**WORK REQUIRED**
Starting at the first line of the listing below and ending at the line with "(** Record projections", copy each line exactly.

**SUPPLIED MATERIAL**

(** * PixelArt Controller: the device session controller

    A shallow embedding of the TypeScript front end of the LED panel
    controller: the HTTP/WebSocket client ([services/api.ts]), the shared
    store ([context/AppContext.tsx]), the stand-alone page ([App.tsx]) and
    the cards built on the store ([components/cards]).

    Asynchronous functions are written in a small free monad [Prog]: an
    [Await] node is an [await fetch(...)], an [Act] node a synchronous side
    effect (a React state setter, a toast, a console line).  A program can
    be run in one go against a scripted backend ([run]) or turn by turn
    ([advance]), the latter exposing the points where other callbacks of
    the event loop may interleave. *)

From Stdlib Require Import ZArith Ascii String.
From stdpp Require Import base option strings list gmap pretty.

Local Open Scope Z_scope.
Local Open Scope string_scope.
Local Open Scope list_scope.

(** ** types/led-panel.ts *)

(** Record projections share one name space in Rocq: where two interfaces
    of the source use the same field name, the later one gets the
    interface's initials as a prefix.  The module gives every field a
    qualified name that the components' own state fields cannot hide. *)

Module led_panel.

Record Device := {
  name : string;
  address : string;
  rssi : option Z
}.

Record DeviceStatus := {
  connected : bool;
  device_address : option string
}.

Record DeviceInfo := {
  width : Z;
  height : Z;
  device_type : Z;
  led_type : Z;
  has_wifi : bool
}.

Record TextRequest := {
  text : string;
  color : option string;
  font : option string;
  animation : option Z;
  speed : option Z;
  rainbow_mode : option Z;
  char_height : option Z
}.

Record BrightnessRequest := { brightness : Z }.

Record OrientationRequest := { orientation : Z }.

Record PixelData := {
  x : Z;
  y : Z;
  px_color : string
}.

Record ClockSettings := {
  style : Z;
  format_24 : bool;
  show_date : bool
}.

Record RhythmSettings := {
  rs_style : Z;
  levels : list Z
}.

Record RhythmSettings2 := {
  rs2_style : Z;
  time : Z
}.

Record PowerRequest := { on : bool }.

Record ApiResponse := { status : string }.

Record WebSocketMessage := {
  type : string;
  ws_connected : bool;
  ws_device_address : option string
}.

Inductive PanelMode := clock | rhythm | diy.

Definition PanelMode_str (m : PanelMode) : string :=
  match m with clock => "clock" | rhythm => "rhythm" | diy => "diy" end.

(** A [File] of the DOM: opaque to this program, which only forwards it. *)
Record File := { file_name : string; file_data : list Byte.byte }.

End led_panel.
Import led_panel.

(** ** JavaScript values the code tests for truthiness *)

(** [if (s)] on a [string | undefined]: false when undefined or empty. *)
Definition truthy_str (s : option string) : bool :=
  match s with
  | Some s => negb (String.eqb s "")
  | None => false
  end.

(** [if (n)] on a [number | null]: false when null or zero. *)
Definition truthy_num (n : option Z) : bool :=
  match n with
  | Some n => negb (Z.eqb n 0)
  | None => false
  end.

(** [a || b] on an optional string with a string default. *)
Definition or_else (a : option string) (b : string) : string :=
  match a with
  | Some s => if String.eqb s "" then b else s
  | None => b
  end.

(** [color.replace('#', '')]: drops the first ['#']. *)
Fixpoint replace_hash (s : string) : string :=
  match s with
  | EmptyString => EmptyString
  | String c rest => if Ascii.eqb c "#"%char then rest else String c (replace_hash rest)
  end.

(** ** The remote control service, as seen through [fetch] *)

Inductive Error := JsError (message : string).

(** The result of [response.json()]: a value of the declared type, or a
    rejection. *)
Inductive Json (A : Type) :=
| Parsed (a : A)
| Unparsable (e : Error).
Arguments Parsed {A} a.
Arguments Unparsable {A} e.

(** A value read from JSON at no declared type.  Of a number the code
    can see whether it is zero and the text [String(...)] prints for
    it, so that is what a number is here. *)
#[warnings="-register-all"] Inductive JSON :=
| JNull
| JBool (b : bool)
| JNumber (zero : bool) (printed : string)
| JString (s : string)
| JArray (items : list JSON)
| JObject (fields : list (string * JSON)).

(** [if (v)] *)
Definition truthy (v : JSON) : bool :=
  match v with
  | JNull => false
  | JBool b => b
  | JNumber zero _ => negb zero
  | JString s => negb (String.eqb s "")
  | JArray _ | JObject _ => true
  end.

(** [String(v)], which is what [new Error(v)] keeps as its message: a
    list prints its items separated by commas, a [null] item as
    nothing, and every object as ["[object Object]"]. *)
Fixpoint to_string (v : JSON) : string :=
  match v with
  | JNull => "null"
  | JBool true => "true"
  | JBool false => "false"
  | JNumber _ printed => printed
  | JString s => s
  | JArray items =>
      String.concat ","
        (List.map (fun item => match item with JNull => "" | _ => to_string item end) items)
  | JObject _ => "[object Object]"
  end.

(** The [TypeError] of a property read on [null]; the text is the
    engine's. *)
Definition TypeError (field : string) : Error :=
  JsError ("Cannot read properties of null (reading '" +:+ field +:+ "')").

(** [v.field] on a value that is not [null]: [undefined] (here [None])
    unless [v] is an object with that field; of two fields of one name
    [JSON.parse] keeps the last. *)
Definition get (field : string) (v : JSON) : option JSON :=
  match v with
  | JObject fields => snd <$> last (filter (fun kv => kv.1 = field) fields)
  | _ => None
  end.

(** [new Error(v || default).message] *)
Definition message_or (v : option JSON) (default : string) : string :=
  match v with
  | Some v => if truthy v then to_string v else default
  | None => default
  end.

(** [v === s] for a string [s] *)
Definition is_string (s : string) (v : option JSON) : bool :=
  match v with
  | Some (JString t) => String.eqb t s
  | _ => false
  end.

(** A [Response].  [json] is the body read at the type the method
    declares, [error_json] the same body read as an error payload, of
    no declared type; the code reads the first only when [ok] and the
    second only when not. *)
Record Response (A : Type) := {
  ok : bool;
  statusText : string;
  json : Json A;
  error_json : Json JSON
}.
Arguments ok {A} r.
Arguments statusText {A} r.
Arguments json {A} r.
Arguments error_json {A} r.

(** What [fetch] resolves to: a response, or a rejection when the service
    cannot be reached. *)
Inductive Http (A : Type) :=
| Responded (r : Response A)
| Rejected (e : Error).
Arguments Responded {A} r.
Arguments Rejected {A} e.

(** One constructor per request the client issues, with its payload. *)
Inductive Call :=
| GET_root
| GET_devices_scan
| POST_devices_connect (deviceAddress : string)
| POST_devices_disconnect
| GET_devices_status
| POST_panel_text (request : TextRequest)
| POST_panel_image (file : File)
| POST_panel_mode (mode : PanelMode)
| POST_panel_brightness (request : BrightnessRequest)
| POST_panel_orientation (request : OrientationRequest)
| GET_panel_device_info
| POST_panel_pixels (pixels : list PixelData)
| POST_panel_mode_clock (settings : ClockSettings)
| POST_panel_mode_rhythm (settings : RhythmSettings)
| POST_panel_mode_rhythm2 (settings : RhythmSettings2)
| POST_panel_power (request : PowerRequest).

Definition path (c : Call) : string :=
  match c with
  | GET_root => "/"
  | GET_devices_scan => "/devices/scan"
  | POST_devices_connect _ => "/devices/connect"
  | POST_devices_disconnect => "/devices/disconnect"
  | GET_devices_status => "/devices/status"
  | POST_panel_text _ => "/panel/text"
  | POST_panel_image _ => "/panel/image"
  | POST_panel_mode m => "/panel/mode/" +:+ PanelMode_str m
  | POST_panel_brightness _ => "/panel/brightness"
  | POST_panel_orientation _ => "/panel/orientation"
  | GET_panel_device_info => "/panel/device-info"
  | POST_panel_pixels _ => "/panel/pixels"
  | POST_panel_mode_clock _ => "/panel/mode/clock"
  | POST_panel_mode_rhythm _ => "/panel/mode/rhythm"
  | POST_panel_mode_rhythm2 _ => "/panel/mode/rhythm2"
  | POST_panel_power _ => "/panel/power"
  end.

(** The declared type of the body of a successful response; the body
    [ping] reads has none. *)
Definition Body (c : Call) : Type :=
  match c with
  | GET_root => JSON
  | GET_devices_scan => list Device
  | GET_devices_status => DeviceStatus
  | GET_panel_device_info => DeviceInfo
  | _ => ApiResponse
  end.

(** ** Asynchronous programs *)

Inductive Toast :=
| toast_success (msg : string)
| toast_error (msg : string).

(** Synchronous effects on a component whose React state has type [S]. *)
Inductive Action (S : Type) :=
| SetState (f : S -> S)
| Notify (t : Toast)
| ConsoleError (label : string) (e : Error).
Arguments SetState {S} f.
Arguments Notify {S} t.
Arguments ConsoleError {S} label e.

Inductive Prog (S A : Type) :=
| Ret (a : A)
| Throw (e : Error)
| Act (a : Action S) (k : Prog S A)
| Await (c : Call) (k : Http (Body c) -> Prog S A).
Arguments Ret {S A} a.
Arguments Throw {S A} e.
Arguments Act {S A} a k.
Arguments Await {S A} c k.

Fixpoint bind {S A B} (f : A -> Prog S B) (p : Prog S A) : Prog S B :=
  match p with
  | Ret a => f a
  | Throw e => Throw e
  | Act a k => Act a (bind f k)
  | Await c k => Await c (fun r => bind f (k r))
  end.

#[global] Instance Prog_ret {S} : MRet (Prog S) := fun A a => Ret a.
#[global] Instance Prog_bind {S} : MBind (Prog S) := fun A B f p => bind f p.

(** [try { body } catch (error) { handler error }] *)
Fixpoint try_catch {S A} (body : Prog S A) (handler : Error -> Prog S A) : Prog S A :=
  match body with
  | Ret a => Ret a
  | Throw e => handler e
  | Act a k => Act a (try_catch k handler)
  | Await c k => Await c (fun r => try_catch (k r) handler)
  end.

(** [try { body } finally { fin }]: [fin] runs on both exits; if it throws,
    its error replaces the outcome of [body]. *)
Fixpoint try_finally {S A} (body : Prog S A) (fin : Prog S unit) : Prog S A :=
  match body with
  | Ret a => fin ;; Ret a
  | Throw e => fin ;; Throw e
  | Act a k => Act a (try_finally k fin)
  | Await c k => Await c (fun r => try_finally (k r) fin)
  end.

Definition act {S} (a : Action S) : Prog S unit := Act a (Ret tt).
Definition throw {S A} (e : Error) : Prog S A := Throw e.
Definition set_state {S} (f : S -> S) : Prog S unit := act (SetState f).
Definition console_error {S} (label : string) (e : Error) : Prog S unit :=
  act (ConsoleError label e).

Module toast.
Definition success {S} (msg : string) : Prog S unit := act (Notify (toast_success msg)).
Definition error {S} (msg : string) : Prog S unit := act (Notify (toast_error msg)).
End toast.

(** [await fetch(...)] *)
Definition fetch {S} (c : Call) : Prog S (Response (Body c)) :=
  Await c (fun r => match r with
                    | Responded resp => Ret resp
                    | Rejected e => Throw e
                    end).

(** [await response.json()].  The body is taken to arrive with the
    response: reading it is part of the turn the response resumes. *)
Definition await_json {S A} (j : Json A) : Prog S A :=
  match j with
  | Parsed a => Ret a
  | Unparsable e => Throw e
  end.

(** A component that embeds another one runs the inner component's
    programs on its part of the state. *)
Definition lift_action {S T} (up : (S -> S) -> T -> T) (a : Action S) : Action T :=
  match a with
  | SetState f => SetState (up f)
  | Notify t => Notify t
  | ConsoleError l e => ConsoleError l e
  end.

**RESULT**
(** * PixelArt Controller: the device session controller

    A shallow embedding of the TypeScript front end of the LED panel
    controller: the HTTP/WebSocket client ([services/api.ts]), the shared
    store ([context/AppContext.tsx]), the stand-alone page ([App.tsx]) and
    the cards built on the store ([components/cards]).

    Asynchronous functions are written in a small free monad [Prog]: an
    [Await] node is an [await fetch(...)], an [Act] node a synchronous side
    effect (a React state setter, a toast, a console line).  A program can
    be run in one go against a scripted backend ([run]) or turn by turn
    ([advance]), the latter exposing the points where other callbacks of
    the event loop may interleave. *)

From Stdlib Require Import ZArith Ascii String.
From stdpp Require Import base option strings list gmap pretty.

Local Open Scope Z_scope.
Local Open Scope string_scope.
Local Open Scope list_scope.

(** ** types/led-panel.ts *)

(** Record projections share one name space in Rocq: where two interfaces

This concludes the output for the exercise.